_PROBLEM TO SOLVE_
Filter the lines below, copying only those with the string "which".
Start of DATA EXTRACT
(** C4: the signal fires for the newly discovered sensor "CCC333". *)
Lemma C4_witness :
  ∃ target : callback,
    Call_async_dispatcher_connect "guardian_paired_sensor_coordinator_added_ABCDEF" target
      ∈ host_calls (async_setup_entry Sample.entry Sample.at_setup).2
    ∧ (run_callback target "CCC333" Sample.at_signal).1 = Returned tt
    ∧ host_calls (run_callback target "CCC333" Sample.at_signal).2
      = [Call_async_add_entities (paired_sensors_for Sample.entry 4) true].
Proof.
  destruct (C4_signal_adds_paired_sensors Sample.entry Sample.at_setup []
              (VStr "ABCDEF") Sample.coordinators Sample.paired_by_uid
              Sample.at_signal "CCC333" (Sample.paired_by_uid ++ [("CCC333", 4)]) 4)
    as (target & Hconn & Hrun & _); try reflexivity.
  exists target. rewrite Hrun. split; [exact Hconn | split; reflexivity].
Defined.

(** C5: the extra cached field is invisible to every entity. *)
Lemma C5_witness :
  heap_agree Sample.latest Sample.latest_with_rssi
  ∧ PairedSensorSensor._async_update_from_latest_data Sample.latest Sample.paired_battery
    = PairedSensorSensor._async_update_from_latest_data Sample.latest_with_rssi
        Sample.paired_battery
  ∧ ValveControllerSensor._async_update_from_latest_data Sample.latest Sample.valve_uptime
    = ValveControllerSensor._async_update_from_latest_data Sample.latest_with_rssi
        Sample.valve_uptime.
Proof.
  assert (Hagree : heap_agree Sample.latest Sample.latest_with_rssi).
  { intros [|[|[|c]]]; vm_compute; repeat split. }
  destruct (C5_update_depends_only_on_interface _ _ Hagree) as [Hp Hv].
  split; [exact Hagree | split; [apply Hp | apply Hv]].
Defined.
End of DATA EXTRACT
Start of DATA EXTRACT
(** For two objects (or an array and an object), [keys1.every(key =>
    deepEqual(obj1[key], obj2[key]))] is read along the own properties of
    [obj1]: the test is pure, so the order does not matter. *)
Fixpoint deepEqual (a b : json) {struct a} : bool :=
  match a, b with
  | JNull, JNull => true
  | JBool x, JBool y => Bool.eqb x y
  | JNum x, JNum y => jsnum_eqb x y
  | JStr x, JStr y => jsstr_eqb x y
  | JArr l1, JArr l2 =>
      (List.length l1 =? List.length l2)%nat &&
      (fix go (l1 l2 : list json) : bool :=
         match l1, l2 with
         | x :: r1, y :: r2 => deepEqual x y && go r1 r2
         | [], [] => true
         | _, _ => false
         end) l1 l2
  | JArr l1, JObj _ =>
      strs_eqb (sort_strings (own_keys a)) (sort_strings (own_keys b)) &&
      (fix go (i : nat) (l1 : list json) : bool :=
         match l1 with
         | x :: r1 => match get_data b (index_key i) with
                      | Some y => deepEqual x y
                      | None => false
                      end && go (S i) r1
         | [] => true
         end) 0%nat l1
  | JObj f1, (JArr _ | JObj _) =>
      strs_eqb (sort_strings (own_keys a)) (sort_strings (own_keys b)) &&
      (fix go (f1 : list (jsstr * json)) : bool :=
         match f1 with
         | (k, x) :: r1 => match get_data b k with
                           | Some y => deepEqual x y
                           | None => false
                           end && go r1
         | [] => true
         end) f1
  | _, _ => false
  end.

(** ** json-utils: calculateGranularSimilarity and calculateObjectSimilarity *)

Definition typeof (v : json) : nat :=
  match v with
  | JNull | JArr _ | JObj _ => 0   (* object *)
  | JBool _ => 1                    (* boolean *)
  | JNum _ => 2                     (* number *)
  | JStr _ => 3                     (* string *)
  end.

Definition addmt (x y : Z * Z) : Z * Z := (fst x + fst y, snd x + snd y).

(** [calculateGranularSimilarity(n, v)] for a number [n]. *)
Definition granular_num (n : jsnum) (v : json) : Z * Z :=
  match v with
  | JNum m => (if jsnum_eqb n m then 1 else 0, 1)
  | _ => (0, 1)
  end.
End of DATA EXTRACT
Start of DATA EXTRACT
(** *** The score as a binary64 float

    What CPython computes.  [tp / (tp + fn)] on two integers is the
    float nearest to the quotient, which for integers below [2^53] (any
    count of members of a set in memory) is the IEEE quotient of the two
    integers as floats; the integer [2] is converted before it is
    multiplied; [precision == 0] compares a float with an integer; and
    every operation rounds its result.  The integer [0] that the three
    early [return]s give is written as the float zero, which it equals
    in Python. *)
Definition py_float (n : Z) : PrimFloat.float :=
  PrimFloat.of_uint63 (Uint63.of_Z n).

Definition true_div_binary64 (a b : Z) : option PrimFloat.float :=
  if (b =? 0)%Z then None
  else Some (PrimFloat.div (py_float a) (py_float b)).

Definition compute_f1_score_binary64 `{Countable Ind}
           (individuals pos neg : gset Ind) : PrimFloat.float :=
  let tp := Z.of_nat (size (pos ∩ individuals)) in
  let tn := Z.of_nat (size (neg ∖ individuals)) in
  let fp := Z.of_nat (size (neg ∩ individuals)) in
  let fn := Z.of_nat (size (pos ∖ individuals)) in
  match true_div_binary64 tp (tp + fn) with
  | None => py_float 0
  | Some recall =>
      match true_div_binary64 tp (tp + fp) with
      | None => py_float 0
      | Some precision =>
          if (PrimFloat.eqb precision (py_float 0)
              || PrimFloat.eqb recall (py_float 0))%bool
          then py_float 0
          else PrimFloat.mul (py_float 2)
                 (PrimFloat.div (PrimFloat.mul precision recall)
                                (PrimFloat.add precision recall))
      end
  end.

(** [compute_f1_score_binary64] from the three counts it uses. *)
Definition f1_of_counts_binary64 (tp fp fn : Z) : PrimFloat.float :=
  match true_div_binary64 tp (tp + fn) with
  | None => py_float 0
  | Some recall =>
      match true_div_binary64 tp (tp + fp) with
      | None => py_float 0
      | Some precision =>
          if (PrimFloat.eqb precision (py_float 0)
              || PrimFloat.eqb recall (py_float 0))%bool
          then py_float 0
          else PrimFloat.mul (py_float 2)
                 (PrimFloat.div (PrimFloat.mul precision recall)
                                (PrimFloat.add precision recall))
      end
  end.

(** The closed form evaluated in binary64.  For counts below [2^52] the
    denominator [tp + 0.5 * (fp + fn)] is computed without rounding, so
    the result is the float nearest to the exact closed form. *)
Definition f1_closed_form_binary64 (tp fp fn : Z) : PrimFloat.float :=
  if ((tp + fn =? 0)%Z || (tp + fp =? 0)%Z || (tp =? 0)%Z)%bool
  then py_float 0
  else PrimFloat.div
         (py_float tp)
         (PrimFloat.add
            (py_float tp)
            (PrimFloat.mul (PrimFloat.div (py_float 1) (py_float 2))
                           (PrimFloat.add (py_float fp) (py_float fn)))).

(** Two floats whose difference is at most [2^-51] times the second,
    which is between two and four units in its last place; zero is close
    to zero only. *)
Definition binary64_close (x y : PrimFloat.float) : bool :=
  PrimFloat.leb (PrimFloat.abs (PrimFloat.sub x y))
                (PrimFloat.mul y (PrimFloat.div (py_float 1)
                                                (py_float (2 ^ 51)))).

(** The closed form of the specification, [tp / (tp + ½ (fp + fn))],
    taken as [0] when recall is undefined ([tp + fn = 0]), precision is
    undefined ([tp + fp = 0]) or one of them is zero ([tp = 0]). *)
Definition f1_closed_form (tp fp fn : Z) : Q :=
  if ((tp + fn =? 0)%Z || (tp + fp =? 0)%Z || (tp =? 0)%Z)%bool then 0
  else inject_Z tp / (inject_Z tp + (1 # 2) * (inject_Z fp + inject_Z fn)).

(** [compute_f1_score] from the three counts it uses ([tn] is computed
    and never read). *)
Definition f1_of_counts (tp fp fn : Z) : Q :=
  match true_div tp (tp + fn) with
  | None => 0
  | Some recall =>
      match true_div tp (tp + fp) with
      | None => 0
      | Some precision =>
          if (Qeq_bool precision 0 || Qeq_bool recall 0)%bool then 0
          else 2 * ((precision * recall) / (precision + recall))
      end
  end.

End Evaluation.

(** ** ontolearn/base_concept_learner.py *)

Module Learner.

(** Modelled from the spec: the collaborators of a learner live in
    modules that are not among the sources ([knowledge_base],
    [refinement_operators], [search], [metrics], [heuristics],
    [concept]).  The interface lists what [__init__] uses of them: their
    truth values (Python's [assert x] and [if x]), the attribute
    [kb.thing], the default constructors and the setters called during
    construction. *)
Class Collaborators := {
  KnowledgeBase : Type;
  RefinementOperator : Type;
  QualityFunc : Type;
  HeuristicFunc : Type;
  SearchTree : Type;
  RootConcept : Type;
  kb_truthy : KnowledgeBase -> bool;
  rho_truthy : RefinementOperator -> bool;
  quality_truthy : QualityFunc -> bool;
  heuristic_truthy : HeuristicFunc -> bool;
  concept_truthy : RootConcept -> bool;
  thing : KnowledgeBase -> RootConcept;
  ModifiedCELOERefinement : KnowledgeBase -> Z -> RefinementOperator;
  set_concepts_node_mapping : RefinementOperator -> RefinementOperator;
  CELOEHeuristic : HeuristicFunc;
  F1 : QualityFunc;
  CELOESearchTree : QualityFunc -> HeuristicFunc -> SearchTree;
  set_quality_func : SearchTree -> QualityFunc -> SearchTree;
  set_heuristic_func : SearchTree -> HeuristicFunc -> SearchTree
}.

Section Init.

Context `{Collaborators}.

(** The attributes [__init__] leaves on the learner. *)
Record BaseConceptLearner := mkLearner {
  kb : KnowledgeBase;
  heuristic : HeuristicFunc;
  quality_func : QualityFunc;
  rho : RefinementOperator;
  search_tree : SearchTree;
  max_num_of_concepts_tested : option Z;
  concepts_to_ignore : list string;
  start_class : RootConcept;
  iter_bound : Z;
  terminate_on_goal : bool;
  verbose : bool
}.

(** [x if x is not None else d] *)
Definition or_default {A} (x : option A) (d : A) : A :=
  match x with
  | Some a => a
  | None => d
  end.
End of DATA EXTRACT
_OUTPUT OF THE EXERCISE_
    float nearest to the quotient, which for integers below [2^53] (any
    early [return]s give is written as the float zero, which it equals
    which is between two and four units in its last place; zero is close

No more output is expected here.